It is the eve before Rosh Hashanah and I stand on a platform inside the old city. I am looking at the Dome of the Rock. It is the closest I have every come to the Dome of the Rock. Below me is the Wailing Wall with people praying.

 Dome of the Rock and Al Aqsa Mosque
Dome of the Rock and Al Aqsa Mosque

The tour guide, points from one iconic landmark to the next, attempting excitement. It has been a talk that he has given over and over again. He talks about the Al-Aqsa Mosque, the Dome of the Rock, the Wailing Wall and the Mount of Olives where it is believed that those who are buried there will be the first to be resurrected when the Messiah comes.
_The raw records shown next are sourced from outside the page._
(** * job-scraper-be: the discovery-to-notification pipeline

    A shallow embedding of the pipeline's core functions
    (app/utils/hash.py, app/services/matching_service.py,
    app/services/llm_service.py, app/workers/scrape_worker.py,
    app/services/notification_service.py) and the properties proved
    about them.

    Part I holds the model, Part II the theorems. *)

From Stdlib Require Import ZArith List String Ascii Bool Lia.
From stdpp Require Import base gmap strings.
Import ListNotations.

Local Open Scope Z_scope.

(* ===================================================================== *)
(** * Part I: the model                                                   *)
(* ===================================================================== *)

(** ** Python strings

    A Python [str] is modelled as a [string] of ASCII text: the
    characters are code points, [lower], [upper] and [strip] follow
    Python on code points below 128, and [encode()] is the identity on
    such text.  Operations are written on the list of characters. *)

Module PyStr.

Abbreviation chars := list_ascii_of_string.
Abbreviation text := string_of_list_ascii.

Definition code (c : ascii) : Z := Z.of_N (N_of_ascii c).

(** [str.isspace] on one ASCII character: TAB, LF, VT, FF, CR, the four
    separators FS, GS, RS, US and the blank. *)
Definition is_space (c : ascii) : bool :=
  ((9 <=? code c) && (code c <=? 13)) || ((28 <=? code c) && (code c <=? 32)).

Definition lower_char (c : ascii) : ascii :=
  if (65 <=? code c) && (code c <=? 90)
  then ascii_of_N (Z.to_N (code c + 32)) else c.

Definition upper_char (c : ascii) : ascii :=
  if (97 <=? code c) && (code c <=? 122)
  then ascii_of_N (Z.to_N (code c - 32)) else c.

Definition lower (s : string) : string := text (map lower_char (chars s)).
Definition upper (s : string) : string := text (map upper_char (chars s)).

Fixpoint lstrip_chars (l : list ascii) : list ascii :=
  match l with
  | c :: r => if is_space c then lstrip_chars r else l
  | [] => []
  end.

Definition rstrip_chars (l : list ascii) : list ascii :=
  rev (lstrip_chars (rev l)).

Definition strip_chars (l : list ascii) : list ascii :=
  rstrip_chars (lstrip_chars l).

(** [s.strip()] *)
Definition strip (s : string) : string := text (strip_chars (chars s)).

(** [s.isascii()] *)
Definition isascii (s : string) : bool :=
  forallb (fun c => code c <? 128) (chars s).

(** Whitespace only. *)
Definition blank (l : list ascii) : Prop := Forall (fun c => is_space c = true) l.

(** [sub] occurs in [s]. *)
Definition occurs_in (sub s : string) : Prop :=
  exists before after : string, s = (before ++ sub ++ after)%string.

(** [s.startswith(p)] on character lists. *)
Fixpoint starts_with (p l : list ascii) : bool :=
  match p, l with
  | [], _ => true
  | _ :: _, [] => false
  | a :: p', b :: l' => Ascii.eqb a b && starts_with p' l'
  end.

Fixpoint contains_chars (p l : list ascii) : bool :=
  starts_with p l ||
  match l with
  | [] => false
  | _ :: l' => contains_chars p l'
  end.

(** [sub in s] *)
Definition contains (sub s : string) : bool :=
  contains_chars (chars sub) (chars s).

(** [s.find(c)] for a one-character needle: the index of the first
    occurrence, [-1] when there is none. *)
Fixpoint find_from (c : ascii) (l : list ascii) (i : Z) : Z :=
  match l with
  | [] => -1
  | x :: r => if Ascii.eqb x c then i else find_from c r (i + 1)
  end.

Definition find (s : string) (c : ascii) : Z := find_from c (chars s) 0.

(** [s.rfind(c)]: the index of the last occurrence, [-1] when none. *)
Fixpoint rfind_from (c : ascii) (l : list ascii) (i : Z) (last : Z) : Z :=
  match l with
  | [] => last
  | x :: r => rfind_from c r (i + 1) (if Ascii.eqb x c then i else last)
  end.

Definition rfind (s : string) (c : ascii) : Z := rfind_from c (chars s) 0 (-1).

(** [s[a:b]] for indices [0 <= a] and [0 <= b]; an end before the start
    gives the empty string, an end past the length stops at the end. *)
Definition slice (s : string) (a b : Z) : string :=
  text (firstn (Z.to_nat (b - a)) (skipn (Z.to_nat a) (chars s))).

(** [s[:n]] for [0 <= n] *)
Definition prefix_of (s : string) (n : Z) : string :=
  text (firstn (Z.to_nat n) (chars s)).

(** [s.split(sep)] for a one-character separator: the pieces between
    the separators, one more than there are separators. *)
Fixpoint split_chars (sep : ascii) (l : list ascii) (piece : list ascii)
  : list (list ascii) :=
  match l with
  | [] => [rev piece]
  | c :: r => if Ascii.eqb c sep then rev piece :: split_chars sep r []
              else split_chars sep r (c :: piece)
  end.

Definition split (s : string) (sep : ascii) : list string :=
  map text (split_chars sep (chars s) []).

(** Python truthiness of a string. *)
Definition truthy (s : string) : bool := negb (String.eqb s "").

End PyStr.
Lemma lookup_cache_build (l : list (K * FV)) (m : gmap K TV) key :
  NoDup l.*1 →
  (∀ value, (key, value) ∈ l →
     foldl (λ m kv, <[kv.1 := mapper kv.2]> m) m l !! key = Some (mapper value)) ∧
  (key ∉ l.*1 →
     foldl (λ m kv, <[kv.1 := mapper kv.2]> m) m l !! key = m !! key).
Proof.
  revert m. induction l as [|[k v] rest IH]; intros m Hnodup.
  { split; [by intros value ?%elem_of_nil|done]. }
  cbn in Hnodup. apply NoDup_cons in Hnodup as [Hk Hnodup].
  destruct (IH (<[k := mapper v]> m) Hnodup) as [IHin IHout].
  cbn [foldl fst snd]. split.
  - intros value Hin. apply elem_of_cons in Hin as [[= -> ->]|Hin].
    + rewrite IHout by done. apply lookup_insert_eq.
    + by apply IHin.
  - intros Hout. cbn in Hout. apply not_elem_of_cons in Hout as [Hne Hout].
    rewrite IHout by done. by apply lookup_insert_ne.
Qed.

Lemma dom_cache_build (l : list (K * FV)) (m : gmap K TV) :
  dom (foldl (λ m kv, <[kv.1 := mapper kv.2]> m) m l) = dom m ∪ list_to_set l.*1.
Proof.
  revert m. induction l as [|[k v] rest IH]; intros m; cbn [foldl fst snd].
  { cbn. set_solver. }
  rewrite IH, dom_insert_L. cbn. set_solver.
Qed.

(** The first subscription over a source whose keys are distinct, with
    the cache still empty, caches the mapped value of every entry and
    nothing else: [get] is the mapped value for a key of the source and
    undefined for any other key, and [size] is the number of entries. *)
Theorem onSubscribeFirst_builds_cache (source : list (K * FV)) (sub : bool) :
  NoDup source.*1 →
  let mm := onSubscribeFirst mapper (mk source ∅ sub) in
  (∀ key value, (key, value) ∈ source → get mm key = Some (mapper value)) ∧
  (∀ key, key ∉ source.*1 → get mm key = None) ∧
  get_size mm = length source.
Proof.
  intros Hnodup mm. subst mm. unfold onSubscribeFirst, get, get_size.
  cbn [_source _mappedValues]. split; [|split].
  - intros key value. by apply lookup_cache_build.
  - intros key Hout.
    destruct (lookup_cache_build source ∅ key Hnodup) as [_ Hmiss].
    by rewrite Hmiss.
  - rewrite <- size_dom, dom_cache_build, dom_empty_L, (left_id_L ∅ (∪)).
    rewrite size_list_to_set by done. by rewrite length_fmap.
Qed.

(** An add for a key the cache does not hold, followed by a remove of
    that key, leaves the MappedMap as it was; the add and the remove both
    carry the mapped value, which [get] returns in between. *)
Theorem add_then_remove_restores mm key value :
  _mappedValues mm !! key = None →
  (onAdd (P:=P) mapper mm key value).2 = [MAdd key (mapper value)] ∧
  get (onAdd (P:=P) mapper mm key value).1 key = Some (mapper value) ∧
  onRemove (P:=P) (onAdd (P:=P) mapper mm key value).1 key
  = (mm, [MRemove key (mapper value)]).
Proof.
  intros Hnew. unfold onAdd, onRemove, get. cbn [fst snd _mappedValues _source _subscription].
  rewrite lookup_insert_eq. split; [done|]. split; [done|].
  rewrite delete_insert_id by done. by destruct mm.
Qed.

(** For a key the cache does not hold, a remove, an update and a
    spontaneous update emit nothing and change nothing. *)
Theorem missing_key_is_ignored (updater : option (TV → P → FV → TV))
    (truthy : TV → bool) mm key value (params : P) :
  _mappedValues mm !! key = None →
  onRemove (P:=P) mm key = (mm, []) ∧
  onUpdate updater mm key value params = (mm, []) ∧
  _emitSpontaneousUpdate truthy mm key params = [].
Proof.
  intros Hnew. unfold onRemove, onUpdate, _emitSpontaneousUpdate. by rewrite Hnew.
Qed.

(** An update for a cached key without an updater leaves the MappedMap as
    it was and re-emits the cached mapped value with the params of the
    source: the new source value is not mapped again.  With an updater
    the cache and the event hold what the updater made of the cached
    value. *)
Theorem update_keeps_cached_value mm key value (params : P) (mapped : TV) :
  _mappedValues mm !! key = Some mapped →
  onUpdate None mm key value params = (mm, [MUpdate key mapped params]) ∧
  ∀ updater : TV → P → FV → TV,
    (onUpdate (Some updater) mm key value params).2
    = [MUpdate key (updater mapped params value) params] ∧
    get (onUpdate (Some updater) mm key value params).1 key
    = Some (updater mapped params value).
Proof.
  intros Hkey. unfold onUpdate, get. rewrite Hkey. split.
  - rewrite insert_id by done. by destruct mm.
  - intros updater. cbn. by rewrite lookup_insert_eq.
Qed.
Lemma lookup_insert_elif (a b : bool) k1 v1 k2 v2 :
  (if a then <[k1:=v1]> m else if b then <[k2:=v2]> m else m) !! k
  = if a && bool_decide (k1 = k) then Some v1
    else if negb a && b && bool_decide (k2 = k) then Some v2
    else m !! k.
Proof.
  destruct a, b; simpl; rewrite ?lookup_insert; try reflexivity;
    by case_decide; case_bool_decide.
Qed.
End lookups.

Lemma searchFilters_lookup q k :
  searchFilters q !! k
  = if hasLocation q && bool_decide ("clinic.location" = k)
    then Some (FNear (default "" (lng q)) (default "" (lat q))
                     (default "" (radiusKm q)))
    else if isString (supportsEmergency q) "true"
            && bool_decide ("supportsEmergency" = k)
    then Some (FBool true)
    else if isString (consultationType q) "telemedicine"
            && bool_decide ("consultationModes.telemedicine" = k)
    then Some (FBool true)
    else if negb (isString (consultationType q) "telemedicine")
            && isString (consultationType q) "inClinic"
            && bool_decide ("consultationModes.inClinic" = k)
    then Some (FBool true)
    else if truthy (city q) && bool_decide ("clinic.city" = k)
    then Some (FStr (default "" (city q)))
    else if truthy (specialty q) && bool_decide ("specialties" = k)
    then Some (FStr (default "" (specialty q)))
    else if bool_decide ("isAcceptingNewPatients" = k) then Some (FBool true)
    else if bool_decide ("status" = k) then Some (FStr "active")
    else None.
Proof.
  unfold searchFilters, hasLocation.
  rewrite lookup_insert_if, lookup_insert_if, lookup_insert_elif,
    lookup_insert_if, lookup_insert_if.
  by rewrite !lookup_insert_bool, lookup_empty.
Qed.

Ltac decide_keys :=
  repeat (case_bool_decide; try congruence;
          rewrite ?andb_false_r, ?andb_true_r).

(** C9: whatever the query, the filter object has status "active" and
    isAcceptingNewPatients true; the specialty, city and location filters
    are there only when their parameters are given (and then carry them);
    the emergency filter is there exactly when supportsEmergency is the
    string "true", the telemedicine filter exactly when consultationType is
    "telemedicine", the in-clinic filter exactly when it is "inClinic"; the
    object has no other key; and the repository is asked with this object
    and nothing else of the query. *)
Theorem searchFilters_fixed_and_optional (q : SearchQuery) :
  searchFilters q !! "status" = Some (FStr "active")
  /\ searchFilters q !! "isAcceptingNewPatients" = Some (FBool true)
  /\ (forall v, searchFilters q !! "specialties" = Some v ->
        exists s, specialty q = Some s /\ v = FStr s)
  /\ (forall v, searchFilters q !! "clinic.city" = Some v ->
        exists s, city q = Some s /\ v = FStr s)
  /\ (forall v, searchFilters q !! "clinic.location" = Some v ->
        exists la ln ra, lat q = Some la /\ lng q = Some ln
                         /\ radiusKm q = Some ra /\ v = FNear ln la ra)
  /\ (is_Some (searchFilters q !! "supportsEmergency")
      <-> supportsEmergency q = Some "true")
  /\ (is_Some (searchFilters q !! "consultationModes.telemedicine")
      <-> consultationType q = Some "telemedicine")
  /\ (is_Some (searchFilters q !! "consultationModes.inClinic")
      <-> consultationType q = Some "inClinic")
  /\ (forall k, is_Some (searchFilters q !! k) -> In k filterKeys)
  /\ (forall w1 w2,
        Doctor_find w1 (searchFilters q) = Doctor_find w2 (searchFilters q) ->
        (forall d, getDay w1 d = getDay w2 d) ->
        searchDoctors w1 q = searchDoctors w2 q).
Proof.
  repeat match goal with |- _ /\ _ => split end.
  - rewrite searchFilters_lookup. by decide_keys.
  - rewrite searchFilters_lookup. by decide_keys.
  - intros v. rewrite searchFilters_lookup. decide_keys.
    destruct (truthy (specialty q)) eqn:E; [| discriminate].
    apply truthy_Some in E as (s & -> & _). intros [= <-]. eauto.
  - intros v. rewrite searchFilters_lookup. decide_keys.
    destruct (truthy (city q)) eqn:E; [| discriminate].
    apply truthy_Some in E as (s & -> & _). intros [= <-]. eauto.
  - intros v. rewrite searchFilters_lookup. decide_keys.
    unfold hasLocation.
    destruct (truthy (lat q)) eqn:E1; [| discriminate].
    destruct (truthy (lng q)) eqn:E2; [| discriminate].
    destruct (truthy (radiusKm q)) eqn:E3; [| discriminate].
    apply truthy_Some in E1 as (la & -> & _).
    apply truthy_Some in E2 as (ln & -> & _).
    apply truthy_Some in E3 as (ra & -> & _).
    intros [= <-]. eauto 10.
  - rewrite searchFilters_lookup. decide_keys.
    rewrite <- isString_eq.
    destruct (isString (supportsEmergency q) "true"); simpl.
    + split; [done | by eexists].
    + split; [intros Hs; by apply is_Some_None in Hs | discriminate].
  - rewrite searchFilters_lookup. decide_keys.
    rewrite <- isString_eq.
    destruct (isString (consultationType q) "telemedicine"); simpl.
    + split; [done | by eexists].
    + split; [intros Hs; by apply is_Some_None in Hs | discriminate].
  - rewrite searchFilters_lookup. decide_keys.
    rewrite <- (isString_eq _ "inClinic").
    destruct (isString (consultationType q) "telemedicine") eqn:E; simpl.
    + apply isString_eq in E. rewrite E. simpl.
      split; [intros Hs; by apply is_Some_None in Hs | discriminate].
    + destruct (isString (consultationType q) "inClinic"); simpl.
      * split; [done | by eexists].
      * split; [intros Hs; by apply is_Some_None in Hs | discriminate].
  - intros k. rewrite searchFilters_lookup. unfold filterKeys.
    repeat (case_bool_decide; [subst k; intros _; simpl; tauto |]).
    rewrite !andb_false_r. intros Hs. by apply is_Some_None in Hs.
  - intros w1 w2 Hfind Hday. unfold searchDoctors.
    by rewrite Hfind, Hday.
Qed.
(** * libhat: the signature scanner (include/libhat/Scanner.hpp)

    A shallow embedding of the scalar scan engine: the alignment helpers,
    the result type, the two scalar FastFirst kernels, the context
    dispatcher and the find-first / find-all entry points, followed by the
    properties of the specification that concern them.

    Conventions.
    - An address is an integer and the null pointer of a scan result is
      [None].  The scan loops compute with the integer sums, which are the
      pointers of the code as long as they stay below 2^64; where a sum can
      leave that range ([rel], the pointer that [next_boundary_align]
      returns) the reduction modulo 2^64 is written out.
    - Memory is read-only and partial: an address that is not mapped holds
      no byte, and loading from it is a [Fault].
    - [size_t] and [uintptr_t] are 64 bits wide; conversions to them are
      written out as reductions modulo 2^64.
    - Loops that the source writes as [for]/[while] are recursive functions
      on a step budget; running out of budget is the outcome [OutOfFuel]. *)

From Stdlib Require Import ZArith List Bool Lia Sorted.
From Stdlib Require Import Strings.Byte.
Import ListNotations.
Local Open Scope Z_scope.

(* ------------------------------------------------------------------ *)
(** ** Machine model *)

Definition address := Z.
(** X21.  A subscriber that is sent nil has been sent nothing else: nil comes
    only when no rule of the subscriber has failed, and no value follows
    it. *)
Theorem Run_release_is_only_value (ch : chanId) (X : gset string)
    (updates : list ruleRealizationUpdate) :
  let sent :=
    sentOn ch (Run (subscribe ch X newRuleSyncTracker, []) updates).2 in
  sent = [None] ∨ ∀ v, v ∈ sent → v ≠ None.
Proof.
  intros sent. subst sent.
  rewrite (Run_loneSubscriber ch X false) by apply subscribe_loneSubscriber.
  cbn [sentOn filter list_filter fmap list_fmap app].
  destruct (decide (None ∈ sentToSubscriber X false updates)) as [Hin|Hnin].
  - left. by apply sentToSubscriber_nil.
  - right. by intros v Hv ->.
Qed.

Lemma sentToSubscriber_all_realized (S : gset string)
    (updates : list ruleRealizationUpdate) :
  (∀ u, u ∈ updates → err u = None) →
  sentToSubscriber S false updates =
    if decide (S ≠ ∅ ∧ S ⊆ list_to_set (ruleId <$> updates))
    then [None] else [].
Proof.
  revert S. induction updates as [|u updates IH]; intros S Hall;
    cbn [sentToSubscriber].
  - rewrite decide_False; [done|]. cbn. set_solver.
  - assert (∀ u, u ∈ updates → err u = None) as Hall'
      by (intros u' Hu'; apply Hall, elem_of_cons; by right).
    rewrite (Hall u) by (apply elem_of_cons; by left).
    cbn [negb andb fmap list_fmap list_to_set foldr].
    destruct (decide (ruleId u ∈ S)) as [Hin|Hnin].
    + case_bool_decide as Hsz.
      * apply (size_1_difference S _ Hin) in Hsz. rewrite Hsz.
        rewrite sentToSubscriber_empty. rewrite decide_True; [done|].
        apply difference_singleton_empty in Hsz.
        clear IH Hall Hall'. set_solver.
      * rewrite IH by done. cbn [app]. apply decide_ext.
        rewrite (size_1_difference S _ Hin) in Hsz.
        clear IH Hall Hall'. split.
        -- intros [_ Hsub]. split; [set_solver|].
           intros x Hx. destruct (decide (x = ruleId u)); set_solver.
        -- intros [_ Hsub]. split; [done|]. set_solver.
    + rewrite IH by done. apply decide_ext. clear IH Hall Hall'. set_solver.
Qed.

(** X22.  When every update reports a realized rule, the subscriber is sent
    nil exactly once if its set of rules is not empty and every rule of
    the set has been reported, and nothing before that. *)
Theorem Run_all_realized (ch : chanId) (X : gset string)
    (updates : list ruleRealizationUpdate) :
  (∀ u, u ∈ updates → err u = None) →
  sentOn ch (Run (subscribe ch X newRuleSyncTracker, []) updates).2 =
    if decide (X ≠ ∅ ∧ X ⊆ list_to_set (ruleId <$> updates))
    then [None] else [].
Proof.
  intros Hall.
  rewrite (Run_loneSubscriber ch X false) by apply subscribe_loneSubscriber.
  cbn [sentOn filter list_filter fmap list_fmap app].
  by apply sentToSubscriber_all_realized.
Qed.

(** ** The barrier, end to end *)

Lemma Run_no_subscribers (rst : ruleSyncTracker) (log : chanLog)
    (updates : list ruleRealizationUpdate) :
  ruleToSubscribers rst = ∅ → (Run (rst, log) updates).2 = log.
Proof.
  unfold Run. revert rst.
  induction updates as [|u updates IH]; intros rst Hemp; cbn [foldl]; [done|].
  unfold Run_update at 2. rewrite Hemp, lookup_empty.
  apply IH. reflexivity.
Qed.

Lemma subscribe_soleSubscriber (ch : chanId) (X : gset string)
    (rst : ruleSyncTracker) :
  ruleToSubscribers rst = ∅ →
  soleSubscriber (length (subscriberHeap rst)) ch X false (subscribe ch X rst).
Proof.
  intros Hemp. destruct (subscribe_subscribed ch X rst) as (Hheap & _ & Hr2s).
  split.
  - rewrite Hheap. by rewrite list_lookup_middle.
  - intros r. rewrite Hr2s, Hemp, lookup_empty. by case_decide.
Qed.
I confirm from the guide, given the possible benefits, that it costs big bucks to be buried there, on the hillside that others believe that key events in the life of Christ took place. To be clear, I believe none of this.

"City of David" archaeological dig
“City of David” archaeological dig

While we are standing there looking out in front of us, into the horizon, there is a pop, pop noise followed by a loud bang. This is followed by a short burst of silence before another bang, bang, pop pop; kaboom like a cannon going off. I want to know what these sounds are. The tour guide does not hear them, much like he does not see the Palestinian neighbourhood of Silwan or Ras al-Amud, slowly being swallowed by Jewish expansion. Instead of Silwan, he only speaks of the “City of David,” a Jewish archeological dig, having spent some of his time participating in digs confirming Jewish connection to the land; and for others Jewish rights to the land.

It is not until we are at lunch that we learn from the Palestinian waiter what these noises were. It turns out that the day before the holiday of Rosh Hashanah when Jews repent, asking for forgiveness for their sins, religious extremist were using the opportunity of open visits to the Al-Aqsa Mosque, to gain access to the mosque for prayer.

This particular group believe that this is the site where ancient Jewish temples used to exist and they need to pray here. Meanwhile the Chief Rabbinate of Israel forbids praying at the Al-Aqsa mosque by Jews; but these worshipers have their own agenda – much like those settlers who occupy Hebron.

When we receive the explanation from the waiter, my wife says,

“Wait a minute. You mean Jews are being allowed into the Mosque? You mean Jews are intruding upon this Muslim place of worship. I can’t believe it.”

“It’s not Jews,” he corrects my wife. “It’s Zionists. It’s the settlers. The Jews and Palestinians used to live in peace. It has nothing to do with Judaism.”

“What is it we can do to help?” my wife asks.

The waiter looks at us. He is earnest. He does not hesitate; he does not ask us to repent. In a soft voice he says, “Be Jewish, be true to Judaism.”